REMEDIOS PARA LO IRREMEDIABLE
Fernando Savater
Filósofo y escritor
“¿Hay necesidad, realmente, de esos intelectuales teóricos y críticos, de esa gente que sólo quiere hacer lo que le gusta, no decir más que lo que sienten y piensan, mientras que los otros ‘venden su alma’ y hacen justicia a las ‘necesidades objetivas’?¿De esos hombres que tienen ‘la enfermedad del hombre’ y la enfermedad del mundo, y quieren revelar a los demás la totalidad de sus necesidades insatisfechas y quizás objetivamente imposibles de satisfacer?¿De esos fastidiosos que quieren ser ‘la conciencia de su tiempo’ y que, por eso, son peligrosos e inútiles para todos, incluido para ellos mismos?¿Los que ofrecen aquello que nadie pide, con la esperanza de que la oferta creará la necesidad?
¿Los que cumplen un mandato que nadie les encargó?”.
(André Gorz, El traidor)
Las épocas de crisis, tanto más si son de proporciones cercanas a lo catastrófico, favorecen la aparición de predicadores y profetas. Qué digo favorecen: ¡los exigen! Maltratados, atemorizados y empobrecidos, la mayoría de los ciudadanos se sienten como esos pacientes a los que se diagnostica una enfermedad reputada casi incurable y que renuncian a los cuidados de la medicina oficial para entregarse a curanderos, herboristas y chamanes, cuando no vuelven fervorosamente a la fe desatendida y solicitan del párroco una penitencia que les redima al menos, si no puede hacerles recuperar la salud.

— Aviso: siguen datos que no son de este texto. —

(** * Request building of the account provisioning API (lib/provisioning/account.js)

    A shallow embedding of the request builders of [account.js] and the
    properties of the descriptors they hand to the transport
    [call_account_api].

    JavaScript objects are insertion-ordered association lists; the options
    object, which several builders mutate in place, lives in a store of
    objects and is passed by reference. *)

From stdpp Require Import gmap strings list.
From Stdlib Require Import ZArith.

Open Scope string_scope.

(** ** Values and objects *)

Module JS.

#[local] Set Warnings "-register-all".

(** The JavaScript values the builders handle.  [VUndefined] is the value of a
    parameter that was not supplied and of a property that is not there.
    [VFun] stands for a function object (the completion callback), known by
    its identity only. *)
Inductive value : Type :=
| VUndefined
| VNull
| VBool (b : bool)
| VNum (n : Z)
| VStr (s : string)
| VList (l : list value)
| VObj (o : list (string * value))
| VFun (f : positive).

(** An object: its own properties in insertion order. *)
Definition obj : Type := list (string * value).

Definition is_undefined (v : value) : bool :=
  match v with
  | VUndefined => true
  | _ => false
  end.

(** The own property [k] of [o], when there is one. *)
Fixpoint lookup_prop (o : obj) (k : string) : option value :=
  match o with
  | [] => None
  | (k', v) :: o' => if String.eqb k' k then Some v else lookup_prop o' k
  end.

(** [o.k]: reading a property that is not there gives [undefined]. *)
Definition get_prop (o : obj) (k : string) : value :=
  match lookup_prop o k with
  | Some v => v
  | None => VUndefined
  end.

(** [o.k = v]: an existing property keeps its place, a new one goes last. *)
Fixpoint set_prop (o : obj) (k : string) (v : value) : obj :=
  match o with
  | [] => [(k, v)]
  | (k', v') :: o' =>
      if String.eqb k' k then (k', v) :: o' else (k', v') :: set_prop o' k v
  end.

(** A formal parameter with a default value, [function f(x = d)]: the default
    is taken when the argument is [undefined]. *)
Definition default_param (d : value) (x : value) : value :=
  if is_undefined x then d else x.

End JS.

Import JS.

(** ** The store of option objects *)

Module Store.

Definition loc : Type := positive.

(** The objects allocated so far. *)
Abbreviation heap := (gmap positive obj).

Definition deref (h : heap) (l : loc) : obj :=
  match h !! l with
  | Some o => o
  | None => []
  end.

(** Computations that read and update the store. *)
Definition M (A : Type) : Type := heap -> A * heap.

Definition ret {A} (a : A) : M A := fun h => (a, h).

Definition bind {A B} (c : M A) (k : A -> M B) : M B :=
  fun h => let (a, h') := c h in k a h'.

(** [{}]: a new empty object. *)
Definition new_object : M loc :=
  fun h => let l := fresh (dom h) in (l, <[l := []]> h).

(** [l.k] *)
Definition read (l : loc) (k : string) : M value :=
  fun h => (get_prop (deref h l) k, h).
Lemma scan_match_ends_start_witness :
  let f := FileIni (settings "white_cat") in
  let icons := load_frames "./res/cat/white_cat_" 5 in
  let args := ["python3"; "mia_cat.py"] in
  IS_WINDOWS mac = false /\
  Forall (fun q => looks_like_mia_cat q = Some false) [finder] /\
  proc_name running_mia_cat = Some "python3.11" /\
  str_contains "python" "python3.11" = true /\
  proc_cmdline running_mia_cat = Some args /\
  "mia_cat.py" ∈ args /\
  settings_entry f = Some "white_cat" /\
  RUNNING_ANIMALS_MAPPING !! "white_cat" = Some icons /\
  process_scan ([finder] ++ running_mia_cat :: []) = true /\
  boot (with_guard mac (process_scan ([finder] ++ running_mia_cat :: []))) f
    = Returns None.
Proof.
  intros f icons args.
  assert (H1 : IS_WINDOWS mac = false) by reflexivity.
  assert (H2 : Forall (fun q => looks_like_mia_cat q = Some false) [finder])
    by (repeat constructor).
  assert (H3 : proc_name running_mia_cat = Some "python3.11") by reflexivity.
  assert (H4 : str_contains "python" "python3.11" = true) by reflexivity.
  assert (H5 : proc_cmdline running_mia_cat = Some args) by reflexivity.
  assert (H6 : "mia_cat.py" ∈ args) by (repeat constructor).
  assert (H7 : settings_entry f = Some "white_cat") by (vm_compute; reflexivity).
  assert (H8 : RUNNING_ANIMALS_MAPPING !! "white_cat" = Some icons)
    by (vm_compute; reflexivity).
  split; [exact H1 |]. split; [exact H2 |]. split; [exact H3 |].
  split; [exact H4 |]. split; [exact H5 |]. split; [exact H6 |].
  split; [exact H7 |]. split; [exact H8 |].
  exact (scan_match_ends_start mac [finder] [] running_mia_cat "python3.11" args
           f "white_cat" icons H1 H2 H3 H4 H5 H6 H7 H8).
Defined.
Lemma wrap_loop_pack (m : Z) (ws : list text) :
  forall done cur n, n = sum_len cur ->
  finish (wrap_loop m ws (map (join space) done) cur n)
  = map (join space) (pack m ws done cur).
Proof.
  induction ws as [|w ws IH]; intros done cur n Hn.
  - simpl. destruct (null cur); [reflexivity|]. now rewrite map_app.
  - simpl. subst n. rewrite loop_test_is_line_length.
    destruct (negb (null cur) && _).
    + rewrite <- (IH (done ++ [cur]) [w] (List.length w)) by (simpl; lia).
      now rewrite map_app.
    + apply IH. now rewrite sum_len_snoc.
Qed.

(** *** Reading the words back from the output *)

Lemma split_ws_not_nil (s : text) : split_ws s <> [].
Proof.
  induction s as [|c s IH]; simpl; [discriminate|].
  destruct (is_space c); [discriminate|].
  destruct (split_ws s); [congruence|discriminate].
Qed.

Lemma split_ws_app_space (a b : text) :
  existsb is_space a = false -> split_ws (a ++ " "%char :: b) = a :: split_ws b.
Proof.
  induction a as [|c a IH]; intros H; [reflexivity|].
  simpl in H. apply orb_false_iff in H as [Hc Ha].
  simpl. rewrite Hc, IH by exact Ha. reflexivity.
Qed.

Lemma split_ws_free (a : text) :
  existsb is_space a = false -> split_ws a = [a].
Proof.
  induction a as [|c a IH]; intros H; [reflexivity|].
  simpl in H. apply orb_false_iff in H as [Hc Ha].
  simpl. rewrite Hc, IH by exact Ha. reflexivity.
Qed.

Lemma split_join_space (g : list text) :
  g <> [] -> Forall is_word g -> split (join space g) = g.
Proof.
  induction g as [|x g IH]; intros Hne Hw; [congruence|].
  inversion Hw as [|? ? [Hx [Hxs _]] Hg]; subst.
  destruct g as [|y g].
  - unfold split. simpl join. rewrite split_ws_free by exact Hxs.
    simpl. destruct x; [congruence|reflexivity].
  - change (join space (x :: y :: g)) with (x ++ " "%char :: join space (y :: g)).
    unfold split in *. rewrite split_ws_app_space by exact Hxs.
    destruct x as [|c x]; [congruence|].
    change (filter nonempty ((c :: x) :: split_ws (join space (y :: g))))
      with ((c :: x) :: filter nonempty (split_ws (join space (y :: g)))).
    f_equal. apply IH; [discriminate|exact Hg].
Qed.

Ltac goal_starts_br :=
  match goal with
  | |- starts_br ?x = false => destruct (starts_br x) eqn:E; [|reflexivity]
  end.

Lemma is_br_true (c1 c2 c3 c4 : ascii) :
  is_br c1 c2 c3 c4 = true ->
  c1 = "<"%char /\ c2 = "b"%char /\ c3 = "r"%char /\ c4 = ">"%char.
Proof.
  unfold is_br. rewrite !andb_true_iff, !Ascii.eqb_eq. tauto.
Qed.

Ltac close_br :=
  first
    [ discriminate
    | match goal with
      | E : starts_br _ = true |- _ =>
          apply is_br_true in E; destruct E as (? & ? & ? & ?); discriminate
      end ].

Lemma starts_br_app (a b : text) :
  starts_br a = true -> starts_br (a ++ b) = true.
Proof. destruct a as [|c1 [|c2 [|c3 [|c4 a]]]]; simpl; easy. Qed.

Lemma starts_br_long (a b : text) :
  4 <= List.length a -> starts_br (a ++ b) = starts_br a.
Proof. destruct a as [|c1 [|c2 [|c3 [|c4 a]]]]; simpl; intros; first [lia | reflexivity]. Qed.

Lemma split_br_cons (c : ascii) (t : text) :
  split_br (c :: t) =
  if starts_br (c :: t) then [] :: split_br (skipn 3 t) else push c (split_br t).
Proof. destruct t as [|c2 [|c3 [|c4 r]]]; reflexivity. Qed.

(** A string without the marker cannot form one with the first three
    characters of a following marker: ["<br>"] has no proper border. *)
Lemma contains_br_app_marker (a : text) :
  contains_br a = false -> contains_br (a ++ ["<"; "b"; "r"]%char) = false.
Proof.
  induction a as [|c a IH]; intros H; [reflexivity|].
  cbn [contains_br] in H. apply orb_false_iff in H as [Hs Ha].
  rewrite <- app_comm_cons. cbn [contains_br].
  rewrite IH by exact Ha. rewrite orb_false_r.
  destruct a as [|c2 [|c3 [|c4 a]]].
  - cbn [app]. goal_starts_br. close_br.
  - cbn [app]. goal_starts_br. close_br.
  - cbn [app]. goal_starts_br. close_br.
  - rewrite app_comm_cons, starts_br_long by (simpl; lia). exact Hs.
Qed.

Lemma contains_br_app_space (a b : text) :
  contains_br a = false -> contains_br b = false ->
  contains_br (a ++ " "%char :: b) = false.
Proof.
  induction a as [|c a IH]; intros Ha Hb.
  - cbn [app contains_br].
    rewrite Hb, orb_false_r.
    destruct (starts_br _) eqn:E; [|reflexivity].
    destruct b as [|c2 [|c3 [|c4 b]]]; close_br.
  - cbn [contains_br] in Ha. apply orb_false_iff in Ha as [Hs Ha].
    rewrite <- app_comm_cons. cbn [contains_br].
    rewrite IH by assumption. rewrite orb_false_r.
    destruct a as [|c2 [|c3 [|c4 a]]].
    + cbn [app]. goal_starts_br.
      destruct b as [|c3 [|c4 b]]; close_br.
    + cbn [app]. goal_starts_br.
      destruct b as [|c4 b]; close_br.
    + cbn [app]. goal_starts_br. close_br.
    + rewrite app_comm_cons, starts_br_long by (simpl; lia). exact Hs.
Qed.

Lemma split_br_app_marker (a b : text) :
  contains_br (a ++ ["<"; "b"; "r"]%char) = false ->
  split_br (a ++ br ++ b) = a :: split_br b.
Proof.
  induction a as [|c a IH]; intros H; [reflexivity|].
  rewrite <- app_comm_cons in H. cbn [contains_br] in H.
  apply orb_false_iff in H as [Hs Ha].
  rewrite <- app_comm_cons, split_br_cons.
  replace (starts_br (c :: a ++ br ++ b)) with false.
  - rewrite IH by exact Ha. reflexivity.
  - rewrite <- Hs.
    replace (c :: a ++ br ++ b) with ((c :: a ++ ["<"; "b"; "r"]%char) ++ ">"%char :: b)
      by (simpl; rewrite <- app_assoc; reflexivity).
    rewrite starts_br_long; [reflexivity|]. simpl. rewrite length_app. simpl. lia.
Qed.

Lemma split_br_free (a : text) : contains_br a = false -> split_br a = [a].
Proof.
  induction a as [|c a IH]; intros H; [reflexivity|].
  cbn [contains_br] in H. apply orb_false_iff in H as [Hs Ha].
  rewrite split_br_cons, Hs, IH by exact Ha. reflexivity.
Qed.

Lemma contains_br_join_space (g : list text) :
  Forall (fun w => contains_br w = false) g -> contains_br (join space g) = false.
Proof.
  induction g as [|x g IH]; intros H; [reflexivity|].
  inversion H as [|? ? Hx Hg]; subst.
  destruct g as [|y g]; [exact Hx|].
  change (join space (x :: y :: g)) with (x ++ " "%char :: join space (y :: g)).
  apply contains_br_app_space; [exact Hx|apply IH, Hg].
Qed.

Lemma split_br_join (lines : list text) :
  lines <> [] -> Forall (fun l => contains_br l = false) lines ->
  split_br (join br lines) = lines.
Proof.
  induction lines as [|x lines IH]; intros Hne H; [congruence|].
  inversion H as [|? ? Hx Hl]; subst.
  destruct lines as [|y lines].
  - apply split_br_free, Hx.
  - change (join br (x :: y :: lines)) with (x ++ br ++ join br (y :: lines)).
    rewrite split_br_app_marker by (apply contains_br_app_marker, Hx).
    f_equal. apply IH; [discriminate|exact Hl].
Qed.

Lemma split_ws_head (s : text) :
  exists w0 rest r, split_ws s = w0 :: rest /\ s = w0 ++ r.
Proof.
  induction s as [|c t IH].
  - exists [], [], []. split; reflexivity.
  - destruct IH as (w0 & rest & r & E1 & E2). simpl.
    destruct (is_space c).
    + exists [], (split_ws t), (c :: t). split; reflexivity.
    + rewrite E1. exists (c :: w0), rest, r. subst t. split; reflexivity.
Qed.

Lemma split_ws_pieces (s : text) :
  contains_br s = false ->
  Forall (fun w => existsb is_space w = false /\ contains_br w = false) (split_ws s).
Proof.
  induction s as [|c t IH]; intros H.
  - repeat constructor.
  - cbn [contains_br] in H. apply orb_false_iff in H as [Hs Ht].
    specialize (IH Ht). simpl. destruct (is_space c) eqn:Hc.
    + constructor; [split; reflexivity|exact IH].
    + destruct (split_ws_head t) as (w0 & rest & r & E1 & E2).
      rewrite E1 in IH |- *. inversion IH as [|? ? [Hw0s Hw0b] Hrest]; subst.
      constructor; [|exact Hrest]. split.
      * simpl. rewrite Hc. exact Hw0s.
      * cbn [contains_br]. rewrite Hw0b, orb_false_r.
        destruct (starts_br (c :: w0)) eqn:E; [|reflexivity].
        apply (starts_br_app _ r) in E. rewrite <- Hs. symmetry. exact E.
Qed.

Lemma split_words (t : text) : contains_br t = false -> Forall is_word (split t).
Proof.
  intros H. apply split_ws_pieces in H. rewrite Forall_forall in H |- *.
  intros w Hw. unfold split in Hw. apply filter_In in Hw as [Hin Hne].
  destruct (H w Hin) as [Hs Hb]. repeat split; try assumption.
  destruct w; [discriminate|congruence].
Qed.

Lemma split_ws_length (s w : text) : In w (split_ws s) -> List.length w <= List.length s.
Proof.
  revert w. induction s as [|c t IH]; intros w Hw.
  - destruct Hw as [<-|[]]. reflexivity.
  - simpl in Hw |- *. destruct (is_space c).
    + destruct Hw as [<-|Hw]; [simpl; lia|]. specialize (IH w Hw). lia.
    + destruct (split_ws_head t) as (w0 & rest & r & E1 & _).
      rewrite E1 in Hw, IH. destruct Hw as [<-|Hw].
      * specialize (IH w0 (or_introl eq_refl)). simpl. lia.
      * specialize (IH w (or_intror Hw)). lia.
Qed.

Lemma split_length (t w : text) : In w (split t) -> List.length w <= List.length t.
Proof. unfold split. intros Hw. apply filter_In in Hw as [Hw _]. now apply split_ws_length. Qed.

Lemma pack_concat (m : Z) (ws : list text) :
  forall done cur, List.concat (pack m ws done cur) = List.concat done ++ cur ++ ws.
Proof.
  induction ws as [|w ws IH]; intros done cur; simpl.
  - destruct cur; simpl; rewrite ?concat_app; simpl; rewrite ?app_nil_r; reflexivity.
  - destruct (negb (null cur) && _); rewrite IH.
    + rewrite concat_app. simpl. rewrite !app_nil_r, <- !app_assoc. reflexivity.
    + rewrite <- !app_assoc. reflexivity.
Qed.

Lemma pack_groups_nonempty (m : Z) (ws : list text) :
  forall done cur, Forall (fun g => g <> []) done ->
  Forall (fun g => g <> []) (pack m ws done cur).
Proof.
  induction ws as [|w ws IH]; intros done cur H; simpl.
  - destruct cur; [exact H|]. apply Forall_app; split; [exact H|].
    constructor; [discriminate|constructor].
  - destruct cur as [|x cur]; simpl.
    + apply IH, H.
    + destruct (Z.ltb _ _); apply IH; [|exact H].
      apply Forall_app; split; [exact H|]. constructor; [discriminate|constructor].
Qed.

(** A word longer than the threshold always ends up as a line of its own. *)
Lemma pack_long_word (m : Z) (w : text) :
  (m < Z.of_nat (List.length w))%Z ->
  forall ws done cur, In w ws \/ In [w] done \/ cur = [w] ->
  In [w] (pack m ws done cur).
Proof.
  intros Hw ws. induction ws as [|v ws IH]; intros done cur Hin; cbn [pack].
  - destruct Hin as [ [] | [Hd | -> ] ].
    + destruct cur; cbn [null]; [exact Hd|]. apply in_or_app. left; exact Hd.
    + cbn [null]. apply in_or_app. right; left; reflexivity.
  - destruct Hin as [ [-> | Hin] | [Hd | -> ] ].
    + destruct cur as [|x cur]; cbn [null negb andb].
      * apply IH. right; right; reflexivity.
      * replace (Z.ltb m _) with true.
        -- apply IH. right; right; reflexivity.
        -- symmetry. apply Z.ltb_lt.
           rewrite join_snoc by discriminate. rewrite !length_app. lia.
    + destruct (negb (null cur) && _); apply IH; left; exact Hin.
    + destruct (negb (null cur) && _); apply IH; right; left;
        [apply in_or_app; left|]; exact Hd.
    + replace (negb (null [w]) && _) with true.
      * apply IH. right; left. apply in_or_app. right; left; reflexivity.
      * symmetry. cbn [null negb andb]. apply Z.ltb_lt.
        rewrite join_snoc by discriminate. rewrite !length_app. simpl. lia.
Qed.

(** [wrap_text] computed through the greedy packing of the words. *)
Lemma wrap_text_as_pack (t : text) (m : Z) :
  wrap_text t m = wrap_text_spec t m.
Proof.
  rewrite wrap_text_finish. unfold wrap_text_spec.
  destruct (Z.leb _ _); [reflexivity|].
  f_equal. apply (wrap_loop_pack m (split t) [] [] 0). reflexivity.
Qed.

(** C6: [wrap_text] returns a label of at most [max_length] characters
    unchanged; a longer one is split into its whitespace-separated words,
    packed greedily into lines (a new line is started exactly when
    appending the next word to the non-empty current line would make it
    longer than the threshold), and the lines are joined by ["<br>"]. *)
Theorem wrap_text_greedy_lines (t : text) (max_length : Z) :
  wrap_text t max_length = wrap_text_spec t max_length.
Proof.
  rewrite wrap_text_finish. unfold wrap_text_spec.
  destruct (Z.leb _ _); [reflexivity|].
  f_equal. apply (wrap_loop_pack max_length (split t) [] [] 0). reflexivity.
Qed.

Lemma br_words_lines (groups : list (list text)) :
  Forall (fun g => g <> [] /\ Forall is_word g) groups ->
  br_words (join br (map (join space) groups)) = List.concat groups
  /\ (groups <> [] ->
      split_br (join br (map (join space) groups)) = map (join space) groups).
Proof.
  intros H. destruct groups as [|g groups]; [split; [reflexivity|congruence]|].
  assert (Hl : split_br (join br (map (join space) (g :: groups)))
               = map (join space) (g :: groups)).
  { apply split_br_join; [discriminate|].
    rewrite Forall_map. eapply Forall_impl; [|exact H].
    intros g' [_ Hg']. apply contains_br_join_space.
    eapply Forall_impl; [|exact Hg']. intros w (_ & _ & Hw). exact Hw. }
  split; [|intros _; exact Hl].
  unfold br_words. rewrite Hl, map_map.
  rewrite (map_ext_in _ (fun g' => g')).
  - now rewrite map_id.
  - intros g' Hin. rewrite Forall_forall in H. destruct (H g' Hin) as [Hne Hw].
    apply split_join_space; assumption.
Qed.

En el fondo, no queremos comprender,sino salvarnos. Los meandros de la razón siempre circulan entre errores cometidos, esfuerzos a realizar, dudas y exigencias dolorosas. Nada inmediato, nada compensatorio: cuando la razón señala culpables, siempre leemos nuestro nombre entre ellos porque se empeña en tratarnos como agentes y no meros pacientes de los males generales. Preferimos entonces la voz del nigromante que nos declara víctimas inocentes de las fuerzas oscuras, arrastrados o empujados con engaños a un abismo preparado por otros para nuestra perdición y del que sólo puede rescatarnos alguna intervención mesiánica, que nos devuelva la fe o al menos nos facilite la venganza…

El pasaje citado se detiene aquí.